▸ Task to complete: The answer must consist of every line in the data below that holds the word "NTLM".

▸ Records from a data collection:
========

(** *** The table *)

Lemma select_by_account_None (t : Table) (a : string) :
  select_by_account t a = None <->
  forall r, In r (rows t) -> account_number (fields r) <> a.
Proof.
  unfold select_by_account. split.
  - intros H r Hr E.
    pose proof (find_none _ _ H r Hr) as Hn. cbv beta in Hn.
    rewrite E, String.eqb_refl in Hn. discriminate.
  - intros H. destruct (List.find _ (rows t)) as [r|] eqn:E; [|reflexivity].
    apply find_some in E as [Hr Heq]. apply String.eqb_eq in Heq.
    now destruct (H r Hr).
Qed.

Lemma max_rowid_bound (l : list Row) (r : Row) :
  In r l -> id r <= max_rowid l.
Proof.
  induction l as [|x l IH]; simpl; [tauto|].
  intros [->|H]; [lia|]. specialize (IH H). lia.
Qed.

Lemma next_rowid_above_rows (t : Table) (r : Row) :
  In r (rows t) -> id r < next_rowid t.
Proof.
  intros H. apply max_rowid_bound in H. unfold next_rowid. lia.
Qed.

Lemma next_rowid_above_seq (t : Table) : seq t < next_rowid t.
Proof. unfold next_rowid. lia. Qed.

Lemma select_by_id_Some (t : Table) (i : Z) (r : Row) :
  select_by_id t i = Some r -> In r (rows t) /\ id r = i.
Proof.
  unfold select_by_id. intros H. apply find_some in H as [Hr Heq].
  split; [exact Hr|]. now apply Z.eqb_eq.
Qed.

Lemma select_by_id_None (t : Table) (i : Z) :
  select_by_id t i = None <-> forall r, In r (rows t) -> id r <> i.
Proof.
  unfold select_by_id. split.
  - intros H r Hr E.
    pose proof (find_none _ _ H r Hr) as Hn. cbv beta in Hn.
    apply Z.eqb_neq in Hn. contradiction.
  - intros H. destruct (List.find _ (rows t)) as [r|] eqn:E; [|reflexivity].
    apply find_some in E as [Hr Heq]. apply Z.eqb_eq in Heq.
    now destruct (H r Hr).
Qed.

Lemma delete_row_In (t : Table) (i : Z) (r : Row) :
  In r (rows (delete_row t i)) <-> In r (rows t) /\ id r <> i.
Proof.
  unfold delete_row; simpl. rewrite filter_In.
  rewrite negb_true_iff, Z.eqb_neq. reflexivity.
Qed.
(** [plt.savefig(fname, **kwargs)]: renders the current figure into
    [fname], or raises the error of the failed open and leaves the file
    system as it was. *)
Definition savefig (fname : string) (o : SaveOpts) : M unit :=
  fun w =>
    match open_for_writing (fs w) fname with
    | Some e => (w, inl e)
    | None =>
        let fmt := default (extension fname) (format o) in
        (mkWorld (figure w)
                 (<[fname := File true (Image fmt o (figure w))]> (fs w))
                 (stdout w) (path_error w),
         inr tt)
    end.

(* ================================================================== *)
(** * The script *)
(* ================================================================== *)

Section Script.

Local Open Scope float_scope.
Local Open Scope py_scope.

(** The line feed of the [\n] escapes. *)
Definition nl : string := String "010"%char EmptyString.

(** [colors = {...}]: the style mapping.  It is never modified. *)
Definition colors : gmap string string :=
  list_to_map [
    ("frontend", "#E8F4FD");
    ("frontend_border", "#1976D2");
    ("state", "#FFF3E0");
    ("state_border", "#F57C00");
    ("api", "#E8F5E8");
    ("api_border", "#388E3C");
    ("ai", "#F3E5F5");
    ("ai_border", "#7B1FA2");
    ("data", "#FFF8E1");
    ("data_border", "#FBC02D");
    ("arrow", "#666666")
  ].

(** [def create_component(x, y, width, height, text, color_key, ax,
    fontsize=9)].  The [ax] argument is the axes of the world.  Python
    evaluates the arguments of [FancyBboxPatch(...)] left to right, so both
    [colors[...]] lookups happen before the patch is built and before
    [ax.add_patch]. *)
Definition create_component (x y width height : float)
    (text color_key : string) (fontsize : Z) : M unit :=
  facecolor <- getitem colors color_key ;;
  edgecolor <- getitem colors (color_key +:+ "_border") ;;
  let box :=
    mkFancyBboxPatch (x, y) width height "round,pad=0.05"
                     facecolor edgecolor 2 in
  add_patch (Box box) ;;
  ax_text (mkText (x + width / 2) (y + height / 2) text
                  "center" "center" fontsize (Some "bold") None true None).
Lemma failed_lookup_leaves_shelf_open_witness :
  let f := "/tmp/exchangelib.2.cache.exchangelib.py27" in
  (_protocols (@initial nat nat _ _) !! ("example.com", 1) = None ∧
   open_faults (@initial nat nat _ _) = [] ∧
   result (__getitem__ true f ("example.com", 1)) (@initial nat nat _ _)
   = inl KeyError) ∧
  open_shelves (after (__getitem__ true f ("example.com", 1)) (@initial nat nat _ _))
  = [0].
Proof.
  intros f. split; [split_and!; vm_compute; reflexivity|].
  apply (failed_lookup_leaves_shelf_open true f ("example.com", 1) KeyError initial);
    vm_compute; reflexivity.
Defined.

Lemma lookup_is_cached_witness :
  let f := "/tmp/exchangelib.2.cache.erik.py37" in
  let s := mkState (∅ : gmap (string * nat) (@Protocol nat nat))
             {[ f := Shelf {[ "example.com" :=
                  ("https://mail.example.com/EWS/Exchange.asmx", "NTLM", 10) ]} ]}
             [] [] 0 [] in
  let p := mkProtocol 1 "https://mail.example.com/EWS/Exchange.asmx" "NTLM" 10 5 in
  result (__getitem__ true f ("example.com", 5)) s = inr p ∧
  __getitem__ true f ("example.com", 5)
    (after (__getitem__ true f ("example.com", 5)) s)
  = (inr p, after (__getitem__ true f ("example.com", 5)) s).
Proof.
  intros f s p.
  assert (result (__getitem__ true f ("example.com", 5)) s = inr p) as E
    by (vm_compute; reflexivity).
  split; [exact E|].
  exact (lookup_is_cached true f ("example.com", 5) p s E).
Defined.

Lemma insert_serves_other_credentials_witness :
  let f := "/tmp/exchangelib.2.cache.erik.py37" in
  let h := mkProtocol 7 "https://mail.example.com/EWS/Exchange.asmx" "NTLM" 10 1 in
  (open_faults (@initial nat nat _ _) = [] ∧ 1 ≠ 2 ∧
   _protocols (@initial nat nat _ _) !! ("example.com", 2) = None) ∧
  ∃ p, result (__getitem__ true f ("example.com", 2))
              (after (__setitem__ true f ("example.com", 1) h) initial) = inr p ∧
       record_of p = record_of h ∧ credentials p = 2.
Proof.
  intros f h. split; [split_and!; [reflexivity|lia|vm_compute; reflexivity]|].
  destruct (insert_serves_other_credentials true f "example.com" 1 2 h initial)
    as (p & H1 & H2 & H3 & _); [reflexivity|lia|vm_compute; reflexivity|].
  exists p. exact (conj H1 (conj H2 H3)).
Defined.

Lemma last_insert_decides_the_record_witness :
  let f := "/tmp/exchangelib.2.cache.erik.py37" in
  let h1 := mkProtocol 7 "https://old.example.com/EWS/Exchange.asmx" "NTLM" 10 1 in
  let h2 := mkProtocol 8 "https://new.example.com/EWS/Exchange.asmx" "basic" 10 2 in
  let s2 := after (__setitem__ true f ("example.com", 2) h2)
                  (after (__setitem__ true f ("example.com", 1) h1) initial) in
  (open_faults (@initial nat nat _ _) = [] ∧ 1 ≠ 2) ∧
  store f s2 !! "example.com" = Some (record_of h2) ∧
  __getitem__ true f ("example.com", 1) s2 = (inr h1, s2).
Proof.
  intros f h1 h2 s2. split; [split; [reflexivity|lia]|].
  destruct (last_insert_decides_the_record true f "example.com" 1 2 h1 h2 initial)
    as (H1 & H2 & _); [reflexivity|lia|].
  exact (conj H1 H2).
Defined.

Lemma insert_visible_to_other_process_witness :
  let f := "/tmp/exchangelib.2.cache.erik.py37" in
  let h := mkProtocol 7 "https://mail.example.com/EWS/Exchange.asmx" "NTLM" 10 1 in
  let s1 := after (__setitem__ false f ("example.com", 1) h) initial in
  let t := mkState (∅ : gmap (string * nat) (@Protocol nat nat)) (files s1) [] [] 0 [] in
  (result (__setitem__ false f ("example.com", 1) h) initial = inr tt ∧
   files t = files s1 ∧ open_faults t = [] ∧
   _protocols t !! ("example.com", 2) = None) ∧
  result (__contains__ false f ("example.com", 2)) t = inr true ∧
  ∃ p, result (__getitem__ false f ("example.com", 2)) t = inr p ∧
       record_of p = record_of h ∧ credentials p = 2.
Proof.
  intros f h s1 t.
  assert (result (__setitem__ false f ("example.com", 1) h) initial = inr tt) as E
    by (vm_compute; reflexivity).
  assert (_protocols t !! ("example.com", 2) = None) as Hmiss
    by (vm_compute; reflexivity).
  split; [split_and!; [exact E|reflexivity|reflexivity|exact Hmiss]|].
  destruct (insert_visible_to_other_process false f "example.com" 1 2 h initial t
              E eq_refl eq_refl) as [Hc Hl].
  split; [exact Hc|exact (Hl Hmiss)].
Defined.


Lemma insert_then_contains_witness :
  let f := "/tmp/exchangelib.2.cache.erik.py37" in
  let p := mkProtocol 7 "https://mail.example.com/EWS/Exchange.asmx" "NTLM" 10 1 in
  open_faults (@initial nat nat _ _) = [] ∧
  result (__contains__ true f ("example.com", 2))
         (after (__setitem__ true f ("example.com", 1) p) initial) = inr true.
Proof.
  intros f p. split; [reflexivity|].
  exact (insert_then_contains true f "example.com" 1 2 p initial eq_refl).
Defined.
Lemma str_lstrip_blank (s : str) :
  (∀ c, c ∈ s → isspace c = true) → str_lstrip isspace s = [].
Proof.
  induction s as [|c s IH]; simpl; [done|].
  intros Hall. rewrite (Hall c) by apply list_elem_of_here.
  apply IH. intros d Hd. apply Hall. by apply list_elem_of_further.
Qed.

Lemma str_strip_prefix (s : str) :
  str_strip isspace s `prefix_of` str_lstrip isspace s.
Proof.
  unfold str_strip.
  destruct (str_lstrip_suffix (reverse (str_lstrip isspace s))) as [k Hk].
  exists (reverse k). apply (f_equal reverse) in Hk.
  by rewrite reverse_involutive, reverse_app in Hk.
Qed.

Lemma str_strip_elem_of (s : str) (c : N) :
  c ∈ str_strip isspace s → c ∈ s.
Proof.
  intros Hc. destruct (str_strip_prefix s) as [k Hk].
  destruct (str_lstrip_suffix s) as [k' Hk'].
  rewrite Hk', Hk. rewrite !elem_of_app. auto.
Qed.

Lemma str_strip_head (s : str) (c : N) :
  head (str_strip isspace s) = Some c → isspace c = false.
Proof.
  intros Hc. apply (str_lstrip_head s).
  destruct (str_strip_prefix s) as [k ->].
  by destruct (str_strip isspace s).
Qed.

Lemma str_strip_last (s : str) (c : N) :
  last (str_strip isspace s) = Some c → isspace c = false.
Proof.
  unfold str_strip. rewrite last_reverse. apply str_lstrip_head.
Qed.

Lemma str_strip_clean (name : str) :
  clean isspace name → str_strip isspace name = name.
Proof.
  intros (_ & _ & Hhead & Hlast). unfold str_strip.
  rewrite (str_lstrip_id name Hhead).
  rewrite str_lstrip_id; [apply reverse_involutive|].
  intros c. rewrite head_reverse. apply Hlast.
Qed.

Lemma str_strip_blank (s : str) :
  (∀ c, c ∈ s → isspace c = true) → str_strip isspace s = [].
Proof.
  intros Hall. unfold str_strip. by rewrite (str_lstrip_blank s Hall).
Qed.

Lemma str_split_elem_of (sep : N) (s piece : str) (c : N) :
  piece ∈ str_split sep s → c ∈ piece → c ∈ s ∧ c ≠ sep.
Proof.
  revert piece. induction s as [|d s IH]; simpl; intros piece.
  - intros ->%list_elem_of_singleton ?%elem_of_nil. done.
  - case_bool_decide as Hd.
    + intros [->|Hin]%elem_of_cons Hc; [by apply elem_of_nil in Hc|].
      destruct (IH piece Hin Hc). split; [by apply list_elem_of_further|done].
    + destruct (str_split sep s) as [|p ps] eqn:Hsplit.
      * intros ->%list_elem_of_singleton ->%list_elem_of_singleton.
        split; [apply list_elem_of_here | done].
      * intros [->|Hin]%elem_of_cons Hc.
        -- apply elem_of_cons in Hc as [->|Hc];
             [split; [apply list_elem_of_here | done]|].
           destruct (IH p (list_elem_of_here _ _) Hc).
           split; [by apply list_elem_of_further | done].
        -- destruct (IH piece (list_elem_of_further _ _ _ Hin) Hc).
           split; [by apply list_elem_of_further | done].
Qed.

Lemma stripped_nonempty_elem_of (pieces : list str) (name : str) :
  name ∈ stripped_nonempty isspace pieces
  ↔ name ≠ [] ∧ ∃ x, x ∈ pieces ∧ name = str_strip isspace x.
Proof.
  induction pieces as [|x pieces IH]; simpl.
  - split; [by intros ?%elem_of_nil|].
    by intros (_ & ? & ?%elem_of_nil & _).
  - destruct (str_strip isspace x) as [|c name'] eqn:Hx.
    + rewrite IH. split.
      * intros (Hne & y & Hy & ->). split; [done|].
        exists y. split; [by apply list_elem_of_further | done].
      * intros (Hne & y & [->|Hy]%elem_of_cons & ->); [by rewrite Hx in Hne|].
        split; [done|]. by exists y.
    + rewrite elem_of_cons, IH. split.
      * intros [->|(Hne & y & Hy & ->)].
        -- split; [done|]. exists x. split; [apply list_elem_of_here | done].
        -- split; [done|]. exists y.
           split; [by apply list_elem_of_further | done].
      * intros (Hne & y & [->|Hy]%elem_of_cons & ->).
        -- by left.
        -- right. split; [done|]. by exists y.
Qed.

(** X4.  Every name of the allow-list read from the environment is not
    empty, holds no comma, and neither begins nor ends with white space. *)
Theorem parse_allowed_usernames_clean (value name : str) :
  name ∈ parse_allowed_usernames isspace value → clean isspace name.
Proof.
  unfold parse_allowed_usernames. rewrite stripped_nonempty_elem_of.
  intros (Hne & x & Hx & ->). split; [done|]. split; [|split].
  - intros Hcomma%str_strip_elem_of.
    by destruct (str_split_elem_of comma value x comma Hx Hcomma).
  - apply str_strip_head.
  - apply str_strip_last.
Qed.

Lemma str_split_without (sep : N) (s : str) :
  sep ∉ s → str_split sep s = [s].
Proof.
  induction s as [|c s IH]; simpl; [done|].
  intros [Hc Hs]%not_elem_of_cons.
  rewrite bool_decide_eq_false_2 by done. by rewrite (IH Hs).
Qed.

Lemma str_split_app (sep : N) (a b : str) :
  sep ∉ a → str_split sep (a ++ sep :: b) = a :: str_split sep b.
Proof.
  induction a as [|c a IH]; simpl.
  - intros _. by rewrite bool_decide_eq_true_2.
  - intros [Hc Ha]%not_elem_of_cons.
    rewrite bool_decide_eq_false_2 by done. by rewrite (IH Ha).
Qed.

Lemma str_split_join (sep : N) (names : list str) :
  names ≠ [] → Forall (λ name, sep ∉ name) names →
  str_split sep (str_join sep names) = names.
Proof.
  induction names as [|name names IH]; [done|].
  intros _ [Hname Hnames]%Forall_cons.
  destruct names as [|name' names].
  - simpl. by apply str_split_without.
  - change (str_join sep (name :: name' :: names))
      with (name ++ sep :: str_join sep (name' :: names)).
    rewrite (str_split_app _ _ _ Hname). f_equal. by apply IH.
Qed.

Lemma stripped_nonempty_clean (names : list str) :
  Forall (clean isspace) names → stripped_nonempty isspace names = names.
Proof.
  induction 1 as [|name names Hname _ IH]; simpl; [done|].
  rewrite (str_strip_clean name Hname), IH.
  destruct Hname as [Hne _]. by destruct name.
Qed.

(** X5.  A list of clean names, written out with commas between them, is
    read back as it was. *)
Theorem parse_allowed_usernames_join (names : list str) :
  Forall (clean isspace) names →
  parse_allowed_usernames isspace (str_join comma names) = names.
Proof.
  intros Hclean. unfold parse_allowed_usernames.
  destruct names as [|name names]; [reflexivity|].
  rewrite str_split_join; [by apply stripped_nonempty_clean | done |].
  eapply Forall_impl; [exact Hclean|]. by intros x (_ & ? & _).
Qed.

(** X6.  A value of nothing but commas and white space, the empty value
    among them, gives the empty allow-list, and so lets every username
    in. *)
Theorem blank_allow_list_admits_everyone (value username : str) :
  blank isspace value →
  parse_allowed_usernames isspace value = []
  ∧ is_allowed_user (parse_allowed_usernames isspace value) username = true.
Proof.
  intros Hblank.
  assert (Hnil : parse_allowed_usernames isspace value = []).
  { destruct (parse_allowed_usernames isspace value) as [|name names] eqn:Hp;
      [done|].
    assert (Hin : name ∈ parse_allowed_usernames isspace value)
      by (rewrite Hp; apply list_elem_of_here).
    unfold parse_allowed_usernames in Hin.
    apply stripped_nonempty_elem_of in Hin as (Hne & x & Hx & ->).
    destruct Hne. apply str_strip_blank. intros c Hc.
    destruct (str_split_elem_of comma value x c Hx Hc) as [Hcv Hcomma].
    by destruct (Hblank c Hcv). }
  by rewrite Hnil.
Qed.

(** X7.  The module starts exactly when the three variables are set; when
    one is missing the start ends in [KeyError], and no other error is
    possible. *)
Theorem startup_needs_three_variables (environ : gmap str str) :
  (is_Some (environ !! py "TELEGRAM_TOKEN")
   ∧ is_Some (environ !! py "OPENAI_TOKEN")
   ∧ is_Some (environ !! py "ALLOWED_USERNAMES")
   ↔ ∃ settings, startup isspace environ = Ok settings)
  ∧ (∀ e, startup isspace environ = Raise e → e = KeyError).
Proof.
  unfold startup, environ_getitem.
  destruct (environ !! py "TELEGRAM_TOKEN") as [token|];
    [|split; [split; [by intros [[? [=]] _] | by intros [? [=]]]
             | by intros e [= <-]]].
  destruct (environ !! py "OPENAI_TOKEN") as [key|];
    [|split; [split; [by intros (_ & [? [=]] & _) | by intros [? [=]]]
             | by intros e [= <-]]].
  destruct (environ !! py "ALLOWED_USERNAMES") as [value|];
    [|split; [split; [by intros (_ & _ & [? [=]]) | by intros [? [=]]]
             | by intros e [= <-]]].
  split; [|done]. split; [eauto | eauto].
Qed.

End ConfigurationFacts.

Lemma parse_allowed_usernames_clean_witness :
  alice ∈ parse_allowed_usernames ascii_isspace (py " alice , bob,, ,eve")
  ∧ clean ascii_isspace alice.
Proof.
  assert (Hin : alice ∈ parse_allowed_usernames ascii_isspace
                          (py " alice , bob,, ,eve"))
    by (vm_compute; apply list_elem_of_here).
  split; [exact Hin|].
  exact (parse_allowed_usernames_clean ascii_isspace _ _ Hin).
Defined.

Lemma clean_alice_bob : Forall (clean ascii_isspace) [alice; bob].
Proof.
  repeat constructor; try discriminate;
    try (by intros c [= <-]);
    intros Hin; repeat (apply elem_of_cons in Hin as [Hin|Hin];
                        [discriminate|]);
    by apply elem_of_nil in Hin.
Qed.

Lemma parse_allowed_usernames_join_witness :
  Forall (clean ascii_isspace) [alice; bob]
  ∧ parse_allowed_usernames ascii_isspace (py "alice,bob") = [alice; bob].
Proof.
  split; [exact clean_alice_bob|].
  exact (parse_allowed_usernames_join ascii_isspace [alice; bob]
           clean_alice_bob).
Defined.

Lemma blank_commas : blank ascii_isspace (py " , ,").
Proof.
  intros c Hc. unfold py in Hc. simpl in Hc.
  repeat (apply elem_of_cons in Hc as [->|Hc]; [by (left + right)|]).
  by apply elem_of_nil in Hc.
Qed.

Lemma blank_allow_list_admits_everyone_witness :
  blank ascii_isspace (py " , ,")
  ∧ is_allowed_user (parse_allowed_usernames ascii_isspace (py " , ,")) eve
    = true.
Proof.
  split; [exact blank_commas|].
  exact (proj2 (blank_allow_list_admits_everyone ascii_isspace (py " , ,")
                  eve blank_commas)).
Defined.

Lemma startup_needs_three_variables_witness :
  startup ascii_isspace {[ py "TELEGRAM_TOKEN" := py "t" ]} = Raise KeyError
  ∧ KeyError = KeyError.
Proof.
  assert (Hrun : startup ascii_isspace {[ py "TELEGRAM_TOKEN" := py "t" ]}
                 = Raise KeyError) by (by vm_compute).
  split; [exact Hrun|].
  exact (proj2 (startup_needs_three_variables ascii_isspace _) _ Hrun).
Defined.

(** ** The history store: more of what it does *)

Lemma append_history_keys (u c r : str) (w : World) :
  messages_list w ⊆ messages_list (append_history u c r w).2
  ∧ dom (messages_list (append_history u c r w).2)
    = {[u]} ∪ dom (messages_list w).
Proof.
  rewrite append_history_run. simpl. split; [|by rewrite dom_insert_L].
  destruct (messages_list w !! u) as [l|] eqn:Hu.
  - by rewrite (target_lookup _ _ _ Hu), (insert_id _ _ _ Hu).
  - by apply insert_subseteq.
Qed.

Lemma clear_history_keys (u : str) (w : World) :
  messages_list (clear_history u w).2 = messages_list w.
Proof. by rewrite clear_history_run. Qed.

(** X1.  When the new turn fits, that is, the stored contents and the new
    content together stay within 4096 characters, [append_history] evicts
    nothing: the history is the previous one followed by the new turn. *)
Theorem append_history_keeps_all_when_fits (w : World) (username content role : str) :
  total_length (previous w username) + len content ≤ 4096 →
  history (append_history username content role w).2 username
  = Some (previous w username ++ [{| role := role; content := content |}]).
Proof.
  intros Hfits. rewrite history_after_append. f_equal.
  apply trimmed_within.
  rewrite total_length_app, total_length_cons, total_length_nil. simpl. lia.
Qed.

========

▸ Exercise solution:
                  ("https://mail.example.com/EWS/Exchange.asmx", "NTLM", 10) ]} ]}
  let p := mkProtocol 1 "https://mail.example.com/EWS/Exchange.asmx" "NTLM" 10 5 in
  let h := mkProtocol 7 "https://mail.example.com/EWS/Exchange.asmx" "NTLM" 10 1 in
  let h1 := mkProtocol 7 "https://old.example.com/EWS/Exchange.asmx" "NTLM" 10 1 in
  let h := mkProtocol 7 "https://mail.example.com/EWS/Exchange.asmx" "NTLM" 10 1 in
  let p := mkProtocol 7 "https://mail.example.com/EWS/Exchange.asmx" "NTLM" 10 1 in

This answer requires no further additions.